### Work to be completed:
Copy exactly the lines of the data below that run from the line holding "change (option_list (Some b)) with [b] in *." through the line holding "unfold all_entries in Htr", both ends included.

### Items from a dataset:
+++

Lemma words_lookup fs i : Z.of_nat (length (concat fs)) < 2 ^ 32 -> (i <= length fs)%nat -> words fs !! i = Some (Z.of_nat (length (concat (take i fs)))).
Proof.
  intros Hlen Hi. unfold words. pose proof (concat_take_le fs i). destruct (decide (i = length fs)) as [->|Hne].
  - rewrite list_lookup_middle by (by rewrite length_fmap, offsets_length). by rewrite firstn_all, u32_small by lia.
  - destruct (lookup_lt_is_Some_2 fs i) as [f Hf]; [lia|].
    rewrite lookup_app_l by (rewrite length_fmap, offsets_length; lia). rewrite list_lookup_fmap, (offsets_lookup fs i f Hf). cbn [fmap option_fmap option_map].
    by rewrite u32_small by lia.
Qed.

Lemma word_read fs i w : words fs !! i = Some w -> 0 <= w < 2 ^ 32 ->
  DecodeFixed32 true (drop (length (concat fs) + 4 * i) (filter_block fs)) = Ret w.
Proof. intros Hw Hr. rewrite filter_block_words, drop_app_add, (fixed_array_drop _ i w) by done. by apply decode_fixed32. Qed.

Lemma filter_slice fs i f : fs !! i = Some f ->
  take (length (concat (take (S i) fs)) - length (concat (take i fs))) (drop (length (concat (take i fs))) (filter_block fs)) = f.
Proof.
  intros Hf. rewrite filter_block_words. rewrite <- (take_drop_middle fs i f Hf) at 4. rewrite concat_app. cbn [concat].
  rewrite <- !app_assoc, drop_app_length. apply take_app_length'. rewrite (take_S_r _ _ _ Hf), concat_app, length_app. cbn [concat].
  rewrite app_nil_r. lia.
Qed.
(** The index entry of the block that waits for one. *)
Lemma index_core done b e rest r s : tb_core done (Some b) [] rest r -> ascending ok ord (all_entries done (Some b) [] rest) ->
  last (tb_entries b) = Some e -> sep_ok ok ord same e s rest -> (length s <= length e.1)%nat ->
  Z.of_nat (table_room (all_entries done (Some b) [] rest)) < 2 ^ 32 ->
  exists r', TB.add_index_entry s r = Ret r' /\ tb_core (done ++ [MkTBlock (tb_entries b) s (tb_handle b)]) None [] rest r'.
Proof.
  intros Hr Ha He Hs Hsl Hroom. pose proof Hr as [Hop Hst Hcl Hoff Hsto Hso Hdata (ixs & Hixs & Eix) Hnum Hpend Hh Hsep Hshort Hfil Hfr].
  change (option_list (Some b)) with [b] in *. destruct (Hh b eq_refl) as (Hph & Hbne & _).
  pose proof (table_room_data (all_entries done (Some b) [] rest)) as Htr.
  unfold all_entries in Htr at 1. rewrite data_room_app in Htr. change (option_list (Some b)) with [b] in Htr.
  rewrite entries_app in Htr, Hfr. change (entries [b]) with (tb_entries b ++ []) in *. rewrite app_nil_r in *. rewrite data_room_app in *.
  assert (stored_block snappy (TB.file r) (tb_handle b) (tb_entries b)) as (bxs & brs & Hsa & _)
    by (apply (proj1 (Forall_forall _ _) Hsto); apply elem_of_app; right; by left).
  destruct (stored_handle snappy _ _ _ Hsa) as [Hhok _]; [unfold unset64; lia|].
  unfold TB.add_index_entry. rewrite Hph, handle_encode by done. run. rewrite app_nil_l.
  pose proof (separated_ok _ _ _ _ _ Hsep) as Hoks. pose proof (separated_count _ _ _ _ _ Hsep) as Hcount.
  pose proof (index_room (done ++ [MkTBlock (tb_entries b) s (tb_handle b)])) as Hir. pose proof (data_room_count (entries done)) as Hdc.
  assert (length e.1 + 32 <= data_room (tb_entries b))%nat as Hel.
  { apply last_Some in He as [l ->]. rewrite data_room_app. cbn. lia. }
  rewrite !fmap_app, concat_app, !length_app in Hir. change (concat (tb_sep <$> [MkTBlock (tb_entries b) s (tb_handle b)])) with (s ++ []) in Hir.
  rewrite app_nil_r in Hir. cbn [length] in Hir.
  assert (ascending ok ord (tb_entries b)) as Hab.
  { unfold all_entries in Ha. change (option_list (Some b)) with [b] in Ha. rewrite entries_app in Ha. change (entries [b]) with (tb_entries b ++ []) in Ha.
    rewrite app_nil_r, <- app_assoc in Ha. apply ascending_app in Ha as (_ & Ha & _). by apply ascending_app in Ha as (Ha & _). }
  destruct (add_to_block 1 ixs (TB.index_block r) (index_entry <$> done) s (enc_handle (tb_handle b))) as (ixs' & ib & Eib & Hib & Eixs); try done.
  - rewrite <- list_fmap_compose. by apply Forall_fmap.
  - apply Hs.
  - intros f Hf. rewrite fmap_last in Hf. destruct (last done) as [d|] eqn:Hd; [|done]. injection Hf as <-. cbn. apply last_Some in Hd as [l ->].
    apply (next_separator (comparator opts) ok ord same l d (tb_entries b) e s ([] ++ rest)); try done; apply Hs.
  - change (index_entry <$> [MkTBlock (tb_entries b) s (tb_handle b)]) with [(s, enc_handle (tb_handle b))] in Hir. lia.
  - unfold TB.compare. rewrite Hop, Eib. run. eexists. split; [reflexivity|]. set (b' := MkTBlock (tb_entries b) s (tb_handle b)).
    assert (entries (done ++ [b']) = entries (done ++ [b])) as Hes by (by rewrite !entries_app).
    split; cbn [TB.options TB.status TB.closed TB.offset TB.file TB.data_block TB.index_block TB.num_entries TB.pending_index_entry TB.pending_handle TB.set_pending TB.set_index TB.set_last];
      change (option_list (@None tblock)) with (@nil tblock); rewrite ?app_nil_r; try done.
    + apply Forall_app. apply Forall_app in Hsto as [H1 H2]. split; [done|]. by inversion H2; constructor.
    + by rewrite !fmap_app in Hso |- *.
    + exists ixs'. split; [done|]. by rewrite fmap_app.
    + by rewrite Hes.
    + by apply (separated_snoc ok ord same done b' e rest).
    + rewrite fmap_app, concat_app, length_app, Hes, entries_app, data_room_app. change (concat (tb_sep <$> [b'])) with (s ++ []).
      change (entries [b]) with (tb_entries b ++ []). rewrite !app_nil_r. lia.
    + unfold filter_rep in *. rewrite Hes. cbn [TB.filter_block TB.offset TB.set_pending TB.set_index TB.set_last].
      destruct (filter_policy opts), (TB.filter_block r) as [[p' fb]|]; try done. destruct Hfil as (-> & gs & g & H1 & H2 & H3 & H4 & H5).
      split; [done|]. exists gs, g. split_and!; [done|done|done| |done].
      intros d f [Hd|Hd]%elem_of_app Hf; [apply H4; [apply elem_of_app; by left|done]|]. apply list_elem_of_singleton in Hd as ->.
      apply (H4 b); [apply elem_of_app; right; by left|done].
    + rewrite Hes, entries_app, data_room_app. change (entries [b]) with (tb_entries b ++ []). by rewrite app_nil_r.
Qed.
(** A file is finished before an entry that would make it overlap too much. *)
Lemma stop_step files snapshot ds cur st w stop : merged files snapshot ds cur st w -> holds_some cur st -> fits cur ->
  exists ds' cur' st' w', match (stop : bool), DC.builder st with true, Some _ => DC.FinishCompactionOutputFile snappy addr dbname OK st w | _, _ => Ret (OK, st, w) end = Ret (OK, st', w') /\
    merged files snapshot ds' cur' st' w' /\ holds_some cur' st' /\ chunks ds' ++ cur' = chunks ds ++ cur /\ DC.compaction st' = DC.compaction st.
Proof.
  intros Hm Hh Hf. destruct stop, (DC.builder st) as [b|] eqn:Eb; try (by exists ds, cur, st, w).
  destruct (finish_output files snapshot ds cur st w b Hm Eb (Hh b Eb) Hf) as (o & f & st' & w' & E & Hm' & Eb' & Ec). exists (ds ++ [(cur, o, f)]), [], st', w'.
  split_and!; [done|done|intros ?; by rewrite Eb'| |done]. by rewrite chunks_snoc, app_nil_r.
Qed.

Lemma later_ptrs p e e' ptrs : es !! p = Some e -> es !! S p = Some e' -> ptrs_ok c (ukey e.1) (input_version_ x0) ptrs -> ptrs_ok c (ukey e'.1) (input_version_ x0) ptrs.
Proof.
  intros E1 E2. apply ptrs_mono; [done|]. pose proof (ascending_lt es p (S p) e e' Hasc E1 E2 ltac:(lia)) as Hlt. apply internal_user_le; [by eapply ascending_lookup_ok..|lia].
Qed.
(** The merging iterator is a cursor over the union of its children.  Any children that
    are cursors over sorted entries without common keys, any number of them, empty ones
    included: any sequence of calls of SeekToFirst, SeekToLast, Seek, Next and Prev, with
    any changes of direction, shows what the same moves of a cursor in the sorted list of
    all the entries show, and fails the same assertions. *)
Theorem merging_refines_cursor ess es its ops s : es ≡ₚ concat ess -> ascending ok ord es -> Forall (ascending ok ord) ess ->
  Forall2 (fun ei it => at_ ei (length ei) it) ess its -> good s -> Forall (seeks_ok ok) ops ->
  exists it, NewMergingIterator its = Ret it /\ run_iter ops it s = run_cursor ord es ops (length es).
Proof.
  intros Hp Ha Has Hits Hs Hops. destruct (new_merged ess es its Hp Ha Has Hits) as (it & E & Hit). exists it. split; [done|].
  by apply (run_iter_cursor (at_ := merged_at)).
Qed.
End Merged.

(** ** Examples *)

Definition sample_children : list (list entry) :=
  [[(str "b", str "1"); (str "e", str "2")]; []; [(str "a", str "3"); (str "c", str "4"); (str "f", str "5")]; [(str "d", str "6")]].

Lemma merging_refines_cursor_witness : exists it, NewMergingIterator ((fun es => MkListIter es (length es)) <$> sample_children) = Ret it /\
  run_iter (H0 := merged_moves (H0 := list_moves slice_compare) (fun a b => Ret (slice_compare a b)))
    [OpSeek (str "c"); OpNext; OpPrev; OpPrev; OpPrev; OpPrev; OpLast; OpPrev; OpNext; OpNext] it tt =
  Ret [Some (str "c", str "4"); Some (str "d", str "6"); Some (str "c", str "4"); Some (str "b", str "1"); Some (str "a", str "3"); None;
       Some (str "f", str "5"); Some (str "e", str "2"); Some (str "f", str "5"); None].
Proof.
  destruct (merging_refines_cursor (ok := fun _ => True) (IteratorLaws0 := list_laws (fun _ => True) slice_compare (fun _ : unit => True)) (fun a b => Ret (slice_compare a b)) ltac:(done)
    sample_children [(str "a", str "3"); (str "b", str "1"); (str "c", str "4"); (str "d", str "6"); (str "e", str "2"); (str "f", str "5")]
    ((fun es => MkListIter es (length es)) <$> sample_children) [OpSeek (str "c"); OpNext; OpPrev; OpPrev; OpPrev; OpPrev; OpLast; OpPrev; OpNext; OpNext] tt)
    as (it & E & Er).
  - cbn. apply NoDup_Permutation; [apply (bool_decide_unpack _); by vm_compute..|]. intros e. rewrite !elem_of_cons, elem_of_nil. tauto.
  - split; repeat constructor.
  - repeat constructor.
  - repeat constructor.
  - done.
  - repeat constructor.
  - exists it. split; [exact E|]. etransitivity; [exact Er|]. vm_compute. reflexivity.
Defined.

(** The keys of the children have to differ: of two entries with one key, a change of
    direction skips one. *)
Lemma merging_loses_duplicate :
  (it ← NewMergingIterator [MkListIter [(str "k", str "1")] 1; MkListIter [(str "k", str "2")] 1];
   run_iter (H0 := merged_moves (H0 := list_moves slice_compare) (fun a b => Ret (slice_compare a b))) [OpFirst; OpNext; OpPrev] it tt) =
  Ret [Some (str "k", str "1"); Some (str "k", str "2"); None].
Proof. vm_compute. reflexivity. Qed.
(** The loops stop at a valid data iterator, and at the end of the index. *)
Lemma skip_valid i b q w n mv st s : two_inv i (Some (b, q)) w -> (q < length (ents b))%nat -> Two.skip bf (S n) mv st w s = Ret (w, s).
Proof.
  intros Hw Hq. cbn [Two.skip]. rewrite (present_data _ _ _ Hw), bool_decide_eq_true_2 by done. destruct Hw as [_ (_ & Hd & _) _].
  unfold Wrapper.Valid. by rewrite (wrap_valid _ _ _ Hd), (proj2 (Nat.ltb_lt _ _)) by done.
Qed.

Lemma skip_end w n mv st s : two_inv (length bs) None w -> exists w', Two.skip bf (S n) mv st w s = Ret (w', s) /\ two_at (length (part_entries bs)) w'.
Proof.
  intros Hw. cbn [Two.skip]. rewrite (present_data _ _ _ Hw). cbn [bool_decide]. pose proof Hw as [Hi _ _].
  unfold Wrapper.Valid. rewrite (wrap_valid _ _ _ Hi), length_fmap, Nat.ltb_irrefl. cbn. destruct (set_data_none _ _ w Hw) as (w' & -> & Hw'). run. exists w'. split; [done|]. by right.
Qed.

+++

### Answer to the exercise:
  change (option_list (Some b)) with [b] in *. destruct (Hh b eq_refl) as (Hph & Hbne & _).
  pose proof (table_room_data (all_entries done (Some b) [] rest)) as Htr.
  unfold all_entries in Htr at 1. rewrite data_room_app in Htr. change (option_list (Some b)) with [b] in Htr.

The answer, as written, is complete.